To accomplish its objectives, ACCE has organized the IHE PCD domain into two primary committees, directed by a leadership team of cochairs. The domain leadership team includes Todd Cooper of Breakthrough Solutions (Poway, Calif), Jack Harrington of Philips Medical Systems (Bothell, Wash), Elliot Sloane, PhD, of Villanova University (Villanova, Pa), and Raymond Zambuto of Technology in Medicine (Holliston, Mass). Emanuel Furst, of Imptech Improvement Technologies (Tucson, Ariz) serves as technical coordinator for the domain, and Elliot Sloane, PhD, serves as the liaison to the IHE SDC. Two top-level committees have been formed. The Planning Committee is responsible for high-level planning, surveying the industry, and developing a 5-year road map for the domain. The Technical Committee is responsible for taking the use cases of the Planning Committee and translating these into working documents that the vendors can use to design IHE-compliant systems.
Mapping Out a Plan
The plan for 2006 is to develop two “profiles.” One profile will be to bind the correct patient identifier to the device and its data, and the other profile will be to communicate asynchronous patient data to the EHR. Examples of asynchronous data would be periodic vital-signs data or point-of-care laboratory test results, as opposed to waveforms. These two profiles will be tested at the January 2007 connectathon and demonstrated live at the HIMSS Annual Meeting in February 2007. The testing will be done on three classes of medical devices: vital-signs monitors, IV pumps, and ventilators. Participation by a minimum of three vendors is required to certify interoperability for a given profile.
The Planning Committee is also developing a 5-year plan. Interest in the PCD is running high. Vendors are participating because they see strong value in being able to develop standard interfacing and to reduce their development risks through the connectathons. This permits vendors to concentrate resources on the innovations that differentiate them from their competitors. Users and purchasers see value in system simplicity, reduced medical errors and waste, and the ability to match up best-of-breed technologies from different vendors. Regulators and government agencies recognize that the IHE can provide a direct path to bringing clinical- and process-oriented data into the regional and national systems envisioned by President Bush and the ONCHIT.
The IHE PCD domain also injects clinical engineering directly into the ongoing medical device/IT-convergence process.

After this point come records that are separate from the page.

(** * A shallow embedding of the rules engine of [chess_game.py]

    The Python program keeps one mutable [ChessGame] object.  Its board is a
    list of eight lists of cells, each cell holding [None] or a reference to
    a mutable [Piece] object that records its own [row] and [col].  The
    embedding keeps that structure: a store of piece objects addressed by
    references, a board of references, and the tracking flags of the game
    object.  Python exceptions are the [Raise] results of an error monad. *)

From Stdlib Require Import ZArith Bool Lia.
From stdpp Require Import base option list.

Open Scope Z_scope.

(** ** Enumerations and piece objects *)

Inductive PieceType := PAWN | ROOK | KNIGHT | BISHOP | QUEEN | KING.
Inductive PieceColor := WHITE | BLACK.

#[export] Instance PieceType_eq_dec : EqDecision PieceType.
Proof. solve_decision. Defined.
#[export] Instance PieceColor_eq_dec : EqDecision PieceColor.
Proof. solve_decision. Defined.

Abbreviation Square := (Z * Z)%type.

(** [class Piece]: the attributes set by [Piece.__init__]. *)
Record Piece := mkPiece {
  type : PieceType;
  color : PieceColor;
  row : Z;
  col : Z;
  has_moved : bool
}.

(** A reference to a piece object (Python object identity). *)
Definition ref : Type := nat.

Clinical engineers are working side by side with their high-level counterparts in industry, hospital IT departments, and standards and regulatory agency staff and volunteers. This is resulting in a better understanding by all parties of the nature of the interfaces, the pitfalls, the risks, and the opportunities involved in connecting all of the patient’s information and making it broadly available.
Raymond Peter Zambuto, CCE, FASHE, SHIMSS, is president and CEO, Technology in Medicine Inc, Holliston, Mass. Elliot B. Sloane, PhD, is assistant professor of decision and information technologies at Villanova University’s College of Commerce and Finance, Villanova, Pa.